▶ **Task description**: This exercise requires an exact copy of each line from the one containing "Inductive fair_history : list" down to the last line below.

Stored entries:
_ _ _ _ _

Lemma share_past l a b t : spaced t l -> b <= t -> share l a b = 0.
Proof.
  revert t. induction l as [|h l IH]; intros t; [done|]. cbn [spaced share]. intros (Hs & Hl & Hsp) Hb. unfold h_finish in Hsp.
  destruct (Z.ltb_spec (h_Start h) b); [lia|]. rewrite andb_false_r, (IH _ Hsp) by lia. done.
Qed.

Lemma share_nonneg l a b t : spaced t l -> 0 <= share l a b.
Proof. revert t. induction l as [|h l IH]; intros t; [done|]. cbn [spaced share]. intros (_ & Hl & Hsp). specialize (IH _ Hsp). destruct (_ && _); lia. Qed.

Lemma share_upper l a b L t :
  spaced t l -> Forall (fun h => i_Length (h_Irp h) <= L) l -> 0 <= L -> t < b -> a < b -> share l a b <= b - 1 - Z.max a t + L \/ share l a b = 0.
Proof.
  revert t. induction l as [|h l IH]; intros t; [by right|]. cbn [spaced share]. rewrite Forall_cons. intros (Hs & Hl & Hsp) [HL HF] H0 Ht Ha.
  destruct (Z.ltb_spec (h_Start h) b) as [Hb|Hb].
  - unfold h_finish in Hsp. destruct (Z.leb_spec a (h_Start h)) as [Has|Has]; cbn [andb].
    + left. destruct (Z.le_gt_cases b (h_Start h + i_Length (h_Irp h))) as [Hle|Hgt].
      * rewrite (share_past _ _ _ _ Hsp Hle). lia.
      * destruct (IH _ Hsp HF H0 ltac:(lia) Ha) as [H|H]; lia.
    + destruct (Z.le_gt_cases b (h_Start h + i_Length (h_Irp h))) as [Hle|Hgt].
      * right. rewrite (share_past _ _ _ _ Hsp Hle). lia.
      * destruct (IH _ Hsp HF H0 ltac:(lia) Ha) as [H|H]; [left|right]; lia.
  - rewrite andb_false_r. right. rewrite (share_past _ _ _ _ Hsp); unfold h_finish; lia.
Qed.

Lemma spaced_positive l t x : spaced t l -> x ∈ l -> 0 < i_Length (h_Irp x).
Proof. revert t. induction l as [|h l IH]; intros t; [by intros _ ?%elem_of_nil|]. cbn [spaced]. intros (_ & Hl & Hsp) [->|Hx]%elem_of_cons; [done|by eapply IH]. Qed.

Lemma spaced_finish l t : spaced t l -> t <= last_finish t l.
Proof. revert t. induction l as [|h l IH]; intros t; cbn [spaced last_finish foldl]; [lia|]. intros (Hs & Hl & Hsp%IH). unfold last_finish, h_finish in *. lia. Qed.

Lemma share_app l1 l2 a b : share (l1 ++ l2) a b = share l1 a b + share l2 a b.
Proof. induction l1 as [|h l1 IH]; cbn [app share]; lia. Qed.

Lemma share_joined l a b t L :
  joined t l -> spaced t l -> Forall (fun h => i_Length (h_Irp h) <= L) l -> a <= t -> b <= last_finish t l -> b - t <= share l a b.
Proof.
  revert t. induction l as [|h l IH]; intros t; cbn [joined spaced share last_finish foldl]; [lia|]. rewrite Forall_cons.
  intros [Hs Hj] (_ & Hl & Hsp) [HL HF] Ha Hb. pose proof (share_nonneg l a b _ Hsp). rewrite Hs. destruct (Z.leb_spec a t); [|lia]. destruct (Z.ltb_spec t b); cbn [andb]; [|lia].
  unfold h_finish in *. rewrite Hs in *. specialize (IH _ Hj Hsp HF). unfold last_finish, h_finish in IH. specialize (IH ltac:(lia) Hb). lia.
Qed.

(** Charges before [a] only waste less than one read of the stretch. *)
Lemma share_lower l h a b L :
  h_Start h <= a -> joined (h_finish h) l -> spaced (h_finish h) l -> Forall (fun h => 0 < i_Length (h_Irp h) <= L) (h :: l) -> b <= last_finish (h_finish h) l ->
  b - a - L <= share (h :: l) a b.
Proof.
  revert h. induction l as [|h' l IH]; intros h Hs Hj Hsp HF Hb; rewrite Forall_cons in HF; destruct HF as [HL HF].
  - cbn [last_finish foldl] in Hb. unfold h_finish in Hb. cbn [share]. destruct (_ && _); lia.
  - destruct (Z.le_gt_cases (h_finish h) a) as [Hle|Hgt].
    + cbn [joined spaced last_finish foldl] in Hj, Hsp, Hb. destruct Hj as [Hs' Hj], Hsp as (_ & _ & Hsp). specialize (IH h' ltac:(lia) Hj Hsp HF Hb).
      cbn [share] in *. destruct ((a <=? h_Start h) && (h_Start h <? b)); lia.
    + assert (HF' : Forall (fun h => i_Length (h_Irp h) <= L) (h' :: l)) by (eapply Forall_impl; [exact HF|]; cbn; lia).
      pose proof (share_joined (h' :: l) a b (h_finish h) L Hj Hsp HF' ltac:(lia) Hb) as Hlow.
      change (share (h :: h' :: l) a b) with ((if (a <=? h_Start h) && (h_Start h <? b) then i_Length (h_Irp h) else 0) + share (h' :: l) a b).
      unfold h_finish in *. destruct (_ && _); lia.
Qed.

(** ** The order of release *)

(** A read sent out on the link, with the scheduler as it was just before. *)
Record SENT := mkSent { snt_Fair : READ_FAIR; snt_Read : HELD_IRP }.

#[export] Instance READ_IRP_eq_dec : EqDecision READ_IRP.
Proof. solve_decision. Defined.
#[export] Instance HELD_IRP_eq_dec : EqDecision HELD_IRP.
Proof. solve_decision. Defined.

Section Order.
Context (budget : Z).

(** The first [n] reads the loop of [ReadFairAdmitHeld] sends from [fair]. *)
Fixpoint release_trace (n : nat) (fair : READ_FAIR) : list SENT :=
  match n with
  | O => []
  | S n =>
      match fair_next budget fair with
      | None => []
      | Some (h, held, waiting) =>
          mkSent fair h :: release_trace n (admit_fetch (with_queues fair held waiting) (h_Irp h) (Z.max (VirtualTime fair) (h_Start h)))
      end
  end.

Definition given_back (fair : READ_FAIR) (fetches : Z) : READ_FAIR :=
  mkFair (InFlightBytes fair) (VirtualTime fair) (u32 (InFlightFetches fair - fetches)) (Held fair) (Waiting fair) (Nodes fair) (FetchAdmitted fair).

(** A step of the scheduler's clients, with the reads it sends in order. *)
Inductive fair_sends : FAIR_SYSTEM -> list SENT -> FAIR_SYSTEM -> Prop :=
  | sends_admit s irp mayHold hold fair' st :
      arrives s irp -> hold = ReadFairMustHold budget (fs_Fair s) (i_Node irp) mayHold ->
      fair_charge (fs_Fair s) irp mayHold hold = (fair', st) ->
      fair_sends s (if hold then [] else [mkSent (fs_Fair s) (mkHeld irp (start_tag (fs_Fair s) irp))])
        (mkFairSystem fair' (if hold then fs_Flying s else irp :: fs_Flying s) (fs_Reserved s) (fs_Log s ++ [mkHeld irp (start_tag (fs_Fair s) irp)]))
  | sends_settle fair l1 irp l2 res log fair' released :
      ReadFairSettle budget fair irp = Some (fair', released) ->
      fair_sends (mkFairSystem fair (l1 ++ irp :: l2) res log) (release_trace (length released) (settled fair irp))
        (mkFairSystem fair' (released ++ l1 ++ l2) res log)
  | sends_reserve fair l res log fetches fair' n :
      0 <= fetches -> ReadFairReserve fair fetches = (fair', n) ->
      fair_sends (mkFairSystem fair l res log) [] (mkFairSystem fair' l (res + n) log)
  | sends_give_back fair l res log fetches fair' released :
      0 <= fetches <= res -> ReadFairGiveBack budget fair fetches = Some (fair', released) ->
      fair_sends (mkFairSystem fair l res log) (release_trace (length released) (given_back fair fetches))
        (mkFairSystem fair' (released ++ l) (res - fetches) log).

(** Everything sent since the driver was loaded, in order. *)
Inductive fair_history : list SENT -> FAIR_SYSTEM -> Prop :=
  | history_start s : fair_initial s -> fair_history [] s
  | history_step tr s sent s' : fair_history tr s -> fair_sends s sent s' -> fair_history (tr ++ sent) s'.

(** The reads sent ahead of the held read [w] at moments at which [w] could
    have gone itself, demand that was waiting apart. *)
Definition passing (w : HELD_IRP) (tr : list SENT) : list HELD_IRP :=
  snt_Read <$> List.filter (fun x => bool_decide (Waiting (snt_Fair x) = []) && bool_decide (w ∈ Held (snt_Fair x)) && may_go budget (snt_Fair x) w) tr.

_ _ _ _ _

▶ **Exercise response**:
Inductive fair_history : list SENT -> FAIR_SYSTEM -> Prop :=
  | history_start s : fair_initial s -> fair_history [] s
  | history_step tr s sent s' : fair_history tr s -> fair_sends s sent s' -> fair_history (tr ++ sent) s'.

(** The reads sent ahead of the held read [w] at moments at which [w] could
    have gone itself, demand that was waiting apart. *)
Definition passing (w : HELD_IRP) (tr : list SENT) : list HELD_IRP :=
  snt_Read <$> List.filter (fun x => bool_decide (Waiting (snt_Fair x) = []) && bool_decide (w ∈ Held (snt_Fair x)) && may_go budget (snt_Fair x) w) tr.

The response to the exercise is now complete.